While we get news from the rest of the world (and even get to see names of some celebrities who left, including Jennifer Lopez, Shaquille O'Neal and Gary Busey), the show seems to be set in one small town. The main character is Chief of Police Kevin Garvey, who seems to be a basically good man trying his best to make things work in difficult times.  He lives with his teenage daughter, who's troubled but basically decent.  She goes to a wild teenage party where they play "spin the iPhone" and do wild teenage things, but she's more concerned with your basic teenage existential crisis, tough enough when you're not raised in an apocalyptic era.

The town plans a big celebration on the third anniversary of the Departure--"Heroes Day."  Garvey is opposed since he's worried a creepy cult that lives in a local cul de sac will disrupt the ceremony.  (Like many basically decent heroes in such shows, Garvey threatens to be a wet blanket.)

This cult is known as the Guilty Remnant.  They dress in white, don't talk and smoke cigarettes (as a symbol that we should all give up and die?).  They're pretty peaceful, so I don't get why Garvey is so concerned,  They'll appear, hold up a sign, and that'll be that. It's the violent response they provoke that I don't get.

Then there's another cult living in a compound, though it's not clear how far away.  They've got a charismatic leader who's apparently able to "unburden" people.  This cult seems to be planning something big, though it's not clear what, or if violence will be involved.  One of the guys who shuttles people in and out, and lives at the compound, is Garvey's son.

Then, in the big reveal, we find out one of the main members of the Guilty Remnant is Garvey's wife.  So his whole family is still there, but scattered.

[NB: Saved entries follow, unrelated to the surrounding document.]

Fixpoint tree_doc (t : gen_tree string) : option doc :=
  match t with
  | GenNode 0 [GenLeaf s] => Some (DStr s)
  | GenNode 1 [] => Some (DBool true)
  | GenNode 2 [] => Some (DBool false)
  | GenNode 3 ts =>
      let fix docs ts := match ts with
                         | [] => Some []
                         | t :: ts' => match tree_doc t, docs ts' with
                                       | Some d, Some ds => Some (d :: ds)
                                       | _, _ => None
                                       end
                         end in
      option_map DArr (docs ts)
  | GenNode 4 ts =>
      let fix fields ts := match ts with
                           | [] => Some []
                           | GenNode 5 [GenLeaf k; t] :: ts' =>
                               match tree_doc t, fields ts' with
                               | Some d, Some fs => Some ((k, d) :: fs)
                               | _, _ => None
                               end
                           | _ => None
                           end in
      option_map DObj (fields ts)
  | _ => None
  end.

Lemma tree_doc_tree d : tree_doc (doc_tree d) = Some d.
Proof.
  revert d. fix IH 1. intros [s|b|ds|fs]; [done|by destruct b|..]; cbn [doc_tree tree_doc].
  - induction ds as [|d ds IHds]; [done|]. cbn [map]. rewrite IH.
    match type of IHds with option_map _ ?x = _ => destruct x as [ds'|] end; [|done].
    by injection IHds as ->.
  - induction fs as [|[k d] fs IHfs]; [done|]. cbn [map fst snd]. rewrite IH.
    match type of IHfs with option_map _ ?x = _ => destruct x as [fs'|] end; [|done].
    by injection IHfs as ->.
Qed.

Fixpoint pos_bits (p : positive) : string :=
  match p with
  | xH => ""
  | xO p' => String "0" (pos_bits p')
  | xI p' => String "1" (pos_bits p')
  end.

Fixpoint bits_pos (s : string) : positive :=
  match s with
  | EmptyString => xH
  | String c s' => if Ascii.eqb c "0" then xO (bits_pos s') else xI (bits_pos s')
  end.

Lemma bits_pos_bits p : bits_pos (pos_bits p) = p.
Proof. induction p as [p IH|p IH|]; cbn; by rewrite ?IH. Qed.

Lemma pos_bits_visible p : visible (pos_bits p) = true.
Proof. induction p as [p IH|p IH|]; cbn; done. Qed.

Definition doc_text (d : doc) : string := pos_bits (countable.encode (doc_tree d)).
Definition text_doc (s : string) : option doc :=
  match countable.decode (A := gen_tree string) (bits_pos s) with Some t => tree_doc t | None => None end.

Lemma text_doc_text d : text_doc (doc_text d) = Some d.
Proof. unfold text_doc, doc_text. rewrite bits_pos_bits, countable.decode_encode. apply tree_doc_tree. Qed.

The show is created by Damon Lindelof--the man more responsible for Lost than anyone else--and Tom Perrotta, whose novel it's based on.  It features familiar faces such as Amy Brenneman, Justin Theroux and Liv Tyler, as well as relatively new ones, like Chris Zylka and Margaret Qualley.

While I'll keep watching, I fear that the show isn't interested in solving what happened to all these people.  Listen, Damon, I don't want another character study that tells us the central mystery doesn't matter.  I also fear it'll be too much about the sadness of the people left, and not what they do to move forward.  Though what can they do?  They don't know how to get their beloved back, or how to follow them.

2 Comments:

Blogger New England Guy said...

I lost interest in this one about half way through. I actually even read the book about 3 three years and don't worry about spoilers because I can't really remember what happened and the show didn't help. I don't take that as a good sign. I think I'll sit this one out and wait to see if the series develops any buzz

Full Disclosure- I was similarly down on the first episode of The Sopranos and didn't become a fan until the middle of season 2 (Thanks to Amazon Prime, I am just now watching that first Sopranos season- hard to believe its over 15 years old-I must be an old fogey because it seems just like present day to me (well except for all the pay phones)

6:09 AM, July 02, 2014  
Blogger LAGuy said...

The Leftovers is a bit moody and not especially action-oriented. The numbers weren't great. We'll see. At least it's not as impossibly slow as Rectify.

Readers may remember I didn't particularly go for Lost when it debuted, but it soon became my favorite show ever (for five seasons). I doubt The Leftovers will do a similar turnaround, but I wouldn't count it out just yet.

I think viewers may have felt they've seen this before, and maybe it didn't help to debut a show in summer.

The closest title to this one is probably Flash Forward, where the central mystery was everyone in the world falling unconscious for a couple minutes while having visions of what would happen on April 29th (which is my birthday). The show opened well but fell apart pretty quickly when everyone started acting like idiots.